Oh yeah! I’ve “known” it all my life, and I don’t know anyone who doesn’t know it.* But actually I don’t know for sure if it’s universal (few things about humans are really universal, when you think about it) or if it’s more likely to happen with very different parents (aka “mixed race”), and that’s mostly what we see here in the US. There are relatively few Nigerians six generations back marrying other Nigerians six generations back in our country. Most of us born in this country to parents who were born in this country, no matter what our skin tone, are “mutts” of some sort. So maybe we’re asking the wrong question. Maybe it’s not “are black babies really born white” but “are African-American babies born paler than their toddler skin tone most of the time?” Since “African-American” is a very different thing than “black”, and more genetically diverse, it’s a very different question.
*But again, this doesn’t mean it’s true. I don’t know anyone who doesn’t know that water goes down the drain clockwise on one side of the planet and counter-clockwise on the other. Problem is, we’re all wrong. There is no coriolis effect in your sink, the direction of the swirl has to do with the location of the faucet, the speed of the flow and any imperfections in the surface. There are lots of things that “everyone knows” that are just not correct.
I seem to remember a National Geographic photo (or is it one of those Time/Life educational books? :dubious: ) of a dark-skinned mother holdeing her newborn light-skinned baby: the article stated the child’s skin darkens over time.
I say an omnimax movie just a week or so ago that made the same claim: that melanin required exposure to light to pigment, and that there was no way to tell the race of a fetus or immediately post-birth newborn by skin color-they’re all pink.
I’ve never been present at any birth other than my own, though, so I dunno. The film seemed pretty accurate about everything else.
My mother is a retired newborn nursery nurse, and I had heard a number of stories over the years, so I asked her about this.

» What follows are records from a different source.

(** X8. The Body Validator starts one subprocess at most, and no other
    than git stripspace fed the body as it is; it starts it exactly when
    the body is not empty and has no line starting with Bug: or
    Ping-Bug:, whatever the format checks found. *)
Theorem verify_body_subprocess (body : str) :
  let out := output (verify_body communicate unified_diff body) in
  (forall e, In e out -> is_spawn e = true -> e = Spawn stripspace_cmd (Some body)) /\
  length (filter is_spawn out) <= 1 /\
  (In (Spawn stripspace_cmd (Some body)) out <->
   body <> [] /\ forall line, In line (splitlines body) -> ~ forbidden_issue_line line).
Proof.
  cbv zeta. pose proof (verify_body_spawns body) as Hs.
  assert (Hissue : existsb issue_line (splitlines body) = false <->
                   forall line, In line (splitlines body) -> ~ forbidden_issue_line line).
  { rewrite (not_true_false _ _ (existsb_issue_line _)). split.
    - intros H line Hin Hl. apply H. now exists line.
    - intros H (line & Hin & Hl). now apply (H line). }
  rewrite <- Hissue.
  assert (Hin : forall e, In e (output (verify_body communicate unified_diff body)) /\
                          is_spawn e = true <->
                          In e (filter is_spawn (output (verify_body communicate unified_diff body))))
    by (intros e; symmetry; apply filter_In).
  split; [|split].
  - intros e He Hsp. assert (H : In e (filter is_spawn
                                         (output (verify_body communicate unified_diff body))))
      by now apply Hin.
    rewrite Hs in H. destruct body; [contradiction|].
    destruct (existsb issue_line _); [contradiction|].
    destruct H as [<- | []]. reflexivity.
  - rewrite Hs. destruct body; [simpl; lia|].
    destruct (existsb issue_line _); simpl; lia.
  - split.
    + intros H. assert (H' : In (Spawn stripspace_cmd (Some body))
                               (filter is_spawn
                                  (output (verify_body communicate unified_diff body))))
        by now apply Hin.
      rewrite Hs in H'. destruct body; [contradiction|].
      destruct (existsb issue_line _); [contradiction|]. split; [discriminate | reflexivity].
    + intros [Hbody Hno].
      assert (H' : In (Spawn stripspace_cmd (Some body))
                     (filter is_spawn
                        (output (verify_body communicate unified_diff body)))).
      { rewrite Hs. destruct body; [contradiction|]. rewrite Hno. now left. }
      now apply Hin in H'.
Qed.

She says for mixed race babies, where one parent is black and the other is white, that the babies often come out a lighter color than what they turn out. There are parts of the skin which are darker and give an indication of the final color. These areas include the genitals, back of the fingernails and some creases. She said she saw one baby from a black mother and a white father which was all white, with no indication of any blackness.
She has seen some babies from dark African parents who were born as black as the parents.
Straight out of the oven light-skinned kids seem to look darker (purplish). At least the ones I’ve seen.
My daughter (mixed as hell) was born with very dark hair and purple skin. She then started bleaching out. Her hair started to turn lighter, the same happened with her skin and eyes. Then her hair and eyes turned much lighter and her skin darkened a bit. She’s now light-skinned (mediterranean), medium blue eyes and her blonde hair keeps getting lighter. There was no way to predict any of this when she was born, and I have no way to predict how she’ll look in 5 years, let alone as an adult.
Most mixed kids I know look dark right at birth, lighter skinned until they are about 5 years old, and then they look more like the color they’ll have as adults. I have no experience with kids of purely black parents though.
We had a color wheel at the hospital where I worked such that we could compare the pigment of momma, and poppa, if he was around, and compute the proper setting for dippin the baby so they’d match. Kinda like what Benjamin-Moore and those other paint folks do.
Dammit, I’m having trouble finding the cites, but I’ll just say it and possibly be corrected later.
I’ve seen pictures of a chimera baby, who has two distinctly different skin pigments split right down the middle. In other words, split left vs. right down the chest. It wasn’t as dramatic as black and white, but yes two different colors.
I don’t know if that really fits with this thread but that baby was in a documentary called* I Am My Own Twin*. I believe the child was a hermaphrodite.
FWIW, Tiger Woods’ child is at most 1/4 African, 1/2 Swedish/European, and 1/4 Thai (which is often a mix of ethnic Chinese and Thai). And so it looks like a perfectly blended little child, who will probably grow up to be gorgeous and able to drive a gold ball half a mile.
In an American military training film, called Medecine in Vietnam as I recall ,one part shows a black G.I.who’d been hit by napalm and had his upper skinlayers taken off.
His skin was that sort of pinky colour that we always call white when it relates to people .
One of my sisters looked “sheet white” when she was born. Now she is wheatish in color.
I was born fire engine red. Before I got baked by the Florida sun, I was the palest in the family (except for my dad).
So no, black babies aren’t born white, but they’re coloring does change as they grow up. I think it’s safe to say that there’s some darkening involved, but sometimes the color just changes–like it did in my case.